As the school year was ending, these two teachers took a leap of faith; they set aside the more familiar progressions of teaching such a unit to guide their students in an open inquiry on vaping, an issue of immediate concern to adolescents. Students investigated and analyzed factors that lead to nicotine use, researching the issue through the lens of the teenage brain. Students' interests and questions served as rudders for the work, with the teachers providing scaffolding for students' learning activities. The work the students produced (which included claim-evidence-reasoning essays, personal reflections, and a revision of the school's juuling policy) and their feedback on this project revealed not only a solid understanding of the targeted content, but also strong skills in research and in drawing reasoned conclusions. Students took pride in their products. They gained life-changing insights.
It isn't surprising that these educators work in a public high school where leaders make it clear that teachers' ideas are central to instructional decision making, that teaching that ignites student thinking takes precedence over test-prep, that great teaching will result in deep learning, and that leaders will support teacher innovation.

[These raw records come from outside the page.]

Lemma write_all_None (files : list entry) :
  write_all files = None
  <-> exists p, In p files /\ zf_write p = None.
Proof.
  split.
  - induction files as [|p files IH]; simpl; [discriminate|].
    destruct (zf_write p) as [w|] eqn:Ew; [|intros _; exists p; auto].
    destruct (write_all files) as [rest|]; [discriminate|].
    intros _. destruct (IH eq_refl) as (q & Hq & Hn). exists q. auto.
  - intros (q & Hq & Hn). induction files as [|p files IH]; [destruct Hq|].
    simpl. destruct Hq as [->|Hq]; [now rewrite Hn|].
    destruct (zf_write p); [|reflexivity]. now rewrite (IH Hq).
Qed.

Lemma zf_write_None (p : entry) :
  zf_write p = None
  <-> ZipFile.from_file (PyStr.replace "\" "/" (str_rel p)) = None.
Proof.
  unfold zf_write.
  destruct (ZipFile.from_file (PyStr.replace "\" "/" (str_rel p)));
    split; congruence.
Qed.

(** An entry of the files is written where it stands. *)
Lemma written_entry_of_file (files : list entry)
    (written : list (string * bytes)) (p : entry) (entry : string * bytes) :
  write_all files = Some written ->
  In p files -> zf_write p = Some entry ->
  exists before between, written = (before ++ entry :: between)%list.
Proof.
  intros Hw Hin Hp. apply write_all_Some in Hw.
  destruct (in_split _ _ Hin) as (l1 & l2 & ->).
  apply Forall2_app_inv_l in Hw as (w1 & w2 & _ & Hw2 & ->).
  inversion Hw2 as [|? y ? w2' Hy _]; subst.
  exists w1, w2'. congruence.
Qed.


(** *** Plain names need no normalisation *)

Lemma plain_component_spec (c : string) :
  plain_component c = true ->
  c <> "" /\ c <> "." /\ c <> ".."
  /\ PyStr.contains_char "/" c = false
  /\ PyStr.contains_char "\" c = false
  /\ PyStr.contains_char "000" c = false.
Proof.
  unfold plain_component. rewrite !andb_true_iff, !negb_true_iff.
  intros [[[[[H1 H2] H3] H4] H5] H6].
  rewrite String.eqb_neq in H1, H2, H3. repeat split; assumption.
Qed.

Lemma join_cons (sep p : string) (q : string) (ps : list string) :
  PyStr.join sep (p :: q :: ps) = p ++ sep ++ PyStr.join sep (q :: ps).
Proof. reflexivity. Qed.

Lemma join_contains (c : ascii) (ps : list string) :
  PyStr.contains_char c "/" = false ->
  Forall (fun p => PyStr.contains_char c p = false) ps ->
  PyStr.contains_char c (PyStr.join "/" ps) = false.
Proof.
  intros Hsep. induction 1 as [|p ps Hp Hps IH]; [reflexivity|].
  destruct ps as [|q ps]; [exact Hp|].
  rewrite join_cons, !contains_char_app, Hp, Hsep. exact IH.
Qed.

Lemma split_without_sep (c : ascii) (s : string) :
  PyStr.contains_char c s = false -> PosixPath.split c s = [s].
Proof.
  induction s as [|d s IH]; [reflexivity|].
  cbn [PyStr.contains_char PosixPath.split]. intros H.
  apply orb_false_elim in H as [Hd Hs].
  rewrite Ascii.eqb_sym, Hd, (IH Hs). reflexivity.
Qed.

Lemma split_app (c : ascii) (p s : string) :
  PyStr.contains_char c p = false ->
  PosixPath.split c (p ++ String c s) = p :: PosixPath.split c s.
Proof.
  induction p as [|d p IH]; intros H.
  - cbn [append PosixPath.split]. now rewrite Ascii.eqb_refl.
  - cbn [PyStr.contains_char] in H. apply orb_false_elim in H as [Hd Hp].
    cbn [append PosixPath.split]. rewrite Ascii.eqb_sym, Hd, (IH Hp).
    reflexivity.
Qed.

Lemma split_join (ps : list string) :
  ps <> [] ->
  Forall (fun p => PyStr.contains_char "/" p = false) ps ->
  PosixPath.split "/" (PyStr.join "/" ps) = ps.
Proof.
  intros Hne H. induction H as [|p ps Hp Hps IH]; [congruence|].
  destruct ps as [|q ps]; [now apply split_without_sep|].
  rewrite join_cons. change ("/" ++ PyStr.join "/" (q :: ps))
    with (String "/" (PyStr.join "/" (q :: ps))).
  rewrite (split_app "/" p _ Hp), IH; [reflexivity|discriminate].
Qed.

Lemma norm_steps_plain (initial : nat) (ps acc : list string) :
  Forall (fun p => plain_component p = true) ps ->
  fold_left (PosixPath.norm_step initial) ps acc = (rev ps ++ acc)%list.
Proof.
  intros H. revert acc. induction H as [|p ps Hp _ IH]; intros acc;
    [reflexivity|].
  cbn [fold_left rev]. rewrite IH, <- app_assoc. cbn [app].
  do 2 f_equal. unfold PosixPath.norm_step.
  destruct (plain_component_spec p Hp) as (H1 & H2 & H3 & _).
  apply String.eqb_neq in H1, H2, H3. now rewrite H1, H2, H3.
Qed.

Lemma until_null_clean (s : string) :
  PyStr.contains_char "000" s = false -> ZipFile.until_null s = s.
Proof.
  induction s as [|c s IH]; [reflexivity|].
  cbn [PyStr.contains_char ZipFile.until_null]. intros H.
  apply orb_false_elim in H as [Hc Hs].
  rewrite Ascii.eqb_sym, Hc, (IH Hs). reflexivity.
Qed.

Lemma plain_parts_spec (ps : list string) :
  plain_parts ps = true ->
  ps <> [] /\ Forall (fun p => plain_component p = true) ps.
Proof.
  destruct ps as [|p ps]; [discriminate|]. intros H. split; [discriminate|].
  apply Forall_forall. unfold plain_parts in H.
  rewrite forallb_forall in H. exact H.
Qed.

(** A path of plain components is stored in the archive as it is. *)
Lemma from_file_plain (ps : list string) :
  plain_parts ps = true ->
  PyStr.replace "\" "/" (PyStr.join "/" ps) = PyStr.join "/" ps
  /\ ZipFile.from_file (PyStr.join "/" ps) = Some (PyStr.join "/" ps).
Proof.
  intros Hplain. destruct (plain_parts_spec ps Hplain) as [Hne Hall].
  assert (Hslash : Forall (fun p => PyStr.contains_char "/" p = false) ps).
  { eapply Forall_impl; [|exact Hall]. intros p Hp.
    now destruct (plain_component_spec p Hp) as (_ & _ & _ & H & _). }
  assert (Hback : PyStr.contains_char "\" (PyStr.join "/" ps) = false).
  { apply join_contains; [reflexivity|].
    eapply Forall_impl; [|exact Hall]. intros p Hp.
    now destruct (plain_component_spec p Hp) as (_ & _ & _ & _ & H & _). }
  assert (Hnull : PyStr.contains_char "000" (PyStr.join "/" ps) = false).
  { apply join_contains; [reflexivity|].
    eapply Forall_impl; [|exact Hall]. intros p Hp.
    now destruct (plain_component_spec p Hp) as (_ & _ & _ & _ & _ & H). }
  split; [now apply replace_backslash_id|].
  destruct ps as [|p ps]; [congruence|].
  assert (Hp : plain_component p = true) by now inversion Hall.
  destruct (plain_component_spec p Hp) as (Hp1 & _ & _ & Hp4 & _).
  destruct p as [|c p]; [congruence|].
  assert (Hc : Ascii.eqb c "/" = false).
  { cbn [PyStr.contains_char] in Hp4. apply orb_false_elim in Hp4 as [H _].
    now rewrite Ascii.eqb_sym. }
  assert (Hjoin : exists rest, PyStr.join "/" (String c p :: ps) = String c rest).
  { destruct ps as [|q ps]; [now exists p|].
    rewrite join_cons. now eexists. }
  destruct Hjoin as (rest & Hjoin).
  assert (Hnorm : PosixPath.normpath (PyStr.join "/" (String c p :: ps))
                  = PyStr.join "/" (String c p :: ps)).
  { unfold PosixPath.normpath.
    rewrite (split_join _ Hne Hslash), (norm_steps_plain _ _ _ Hall).
    rewrite app_nil_r, rev_involutive.
    assert (Hinit : PosixPath.initial_slashes
                      (PyStr.join "/" (String c p :: ps)) = 0).
    { rewrite Hjoin. unfold PosixPath.initial_slashes, PyStr.startswith.
      cbn [String.prefix].
      destruct (ascii_dec "/" c) as [<-|_]; [discriminate Hc|reflexivity]. }
    rewrite Hinit. cbn [PosixPath.slashes append].
    rewrite Hjoin. reflexivity. }
  unfold ZipFile.from_file. rewrite Hnorm.
  rewrite Hjoin in *. cbn [ZipFile.strip_separators].
  destruct c as [[] [] [] [] [] [] [] []]; try discriminate Hc;
    now rewrite (until_null_clean _ Hnull).
Qed.

Lemma zf_write_plain (p : entry) :
  plain_parts (parts p) = true -> zf_write p = Some (str_rel p, data p).
Proof.
  intros H. unfold zf_write, str_rel.
  destruct (from_file_plain (parts p) H) as [-> ->]. reflexivity.
Qed.

Lemma write_all_plain (files : list entry) :
  Forall (fun p => plain_parts (parts p) = true) files ->
  write_all files = Some (map (fun p => (str_rel p, data p)) files).
Proof.
  induction 1 as [|p files Hp _ IH]; [reflexivity|].
  simpl. now rewrite (zf_write_plain p Hp), IH.
Qed.

Lemma file_list_plain (t : tree) :
  (forall e, In e t -> is_file e = true -> plain_parts (parts e) = true) ->
  file_list t = map str_rel (filter is_file t).
Proof.
  intros H. unfold file_list. rewrite rglob_star. apply map_ext_in.
  intros e He. apply filter_In in He as [He Hf]. unfold str_rel.
  now destruct (from_file_plain (parts e) (H e He Hf)) as [-> _].
Qed.

Lemma staged_entries_plain (t : tree) :
  (forall e, In e t -> is_file e = true -> plain_parts (parts e) = true) ->
  staged_entries t
  = Some (map (fun p => (str_rel p, data p)) (filter is_file t)).
Proof.
  intros H. unfold staged_entries. rewrite rglob_star.
  apply write_all_plain, Forall_forall. intros e He.
  apply filter_In in He as [He Hf]. now apply H.
Qed.


(** *** The manifest names every path of the file list *)

Lemma string_app_assoc (s1 s2 s3 : string) : (s1 ++ s2) ++ s3 = s1 ++ s2 ++ s3.
Proof. induction s1 as [|c s1 IH]; simpl; congruence. Qed.

Lemma string_app_nil_r (s : string) : s ++ "" = s.
Proof. induction s as [|c s IH]; simpl; congruence. Qed.

Lemma concat_empty_cons (x : string) (l : list string) :
  String.concat "" (x :: l) = x ++ String.concat "" l.
Proof. destruct l; simpl; [now rewrite string_app_nil_r|reflexivity]. Qed.

Lemma concat_empty_app (l1 l2 : list string) :
  String.concat "" (l1 ++ l2) = String.concat "" l1 ++ String.concat "" l2.
Proof.
  induction l1 as [|x l1 IH]; [reflexivity|].
  rewrite <- app_comm_cons, !concat_empty_cons, IH.
  now rewrite string_app_assoc.
Qed.

(** The text [p] occurs somewhere in [s]. *)
Lemma occurs_trans (p m s pre post : string) :
  s = pre ++ m ++ post ->
  (exists pre' post', m = pre' ++ p ++ post') ->
  exists pre' post', s = pre' ++ p ++ post'.
Proof.
  intros -> (pre' & post' & ->).
  exists (pre ++ pre'), (post' ++ post).
  now rewrite !string_app_assoc.
Qed.

(** The serialisation of a child stands inside that of its parent. *)
Lemma child_occurs (qn : string -> string) (namespaces : list (string * string))
    (t : string) (a : list (string * string)) (x : option string)
    (cs : list ET.Element) (c : ET.Element) :
  In c cs ->
  exists pre post,
    ET._serialize_xml qn namespaces (ET.Elem t a x cs)
    = pre ++ ET._serialize_xml qn [] c ++ post.
Proof.
  intros Hin. destruct (in_split _ _ Hin) as (l1 & l2 & ->).
  cbn [ET._serialize_xml].
  replace (negb (Nat.eqb (List.length (l1 ++ c :: l2)) 0)) with true
    by (rewrite length_app; simpl; destruct (List.length l1); reflexivity).
  rewrite orb_true_r, map_app, concat_empty_app.
  cbn [map]. rewrite concat_empty_cons.
  eexists ("<" ++ qn t
           ++ String.concat "" (map ET.xmlns_decl (sorted snd namespaces))
           ++ String.concat "" (map (ET.attr_text qn) a)
           ++ ">"
           ++ match x with
              | Some s => if ET.truthy x then ET._escape_cdata s else ""
              | None => ""
              end
           ++ String.concat "" (map (ET._serialize_xml qn []) l1)),
          (String.concat "" (map (ET._serialize_xml qn []) l2)
           ++ "</" ++ qn t ++ ">").
  rewrite !string_app_assoc. reflexivity.
Qed.

Lemma file_element_text (reg : list (string * string)) (f : string) :
  ET._serialize_xml (ET.qname_text reg adlcp_only) [] (file_element f)
  = file_tag f.
Proof. reflexivity. Qed.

For me, these two teachers' creation and teaching of this innovative unit offered a mini-lesson on the power of teacher autonomy to transform teaching and learning—and teachers and learners.

Many Teachers' One Wish

I suspect many people don't realize how little autonomy most teachers have, and how little their perspectives are taken into account. Recently, a colleague of mine attended a discussion on education initiated by a local political candidate. The candidate asked the teachers in attendance, "What's the one thing you most wish policymakers would do to improve schools?" My friend responded, "Ask us for our opinions before you act." I appreciated the politician's question and my friend's answer, but I was jarred by the candidate's response to that answer. "You mean they don't do that?" she queried.
We have a long way to go in professionalizing teachers and giving them autonomy.
End Notes

1 Pink, D. (2009) Drive: The surprising truth about what motivates us. New York: Riverhead.

Carol Ann Tomlinson is William Clay Parrish Jr. Professor Emeritus at the University of Virginia's School of Education and Human Development. The author of more than 300 publications, she works throughout the United States and internationally with educators who want to create classrooms that are more responsive to a broad range of learners.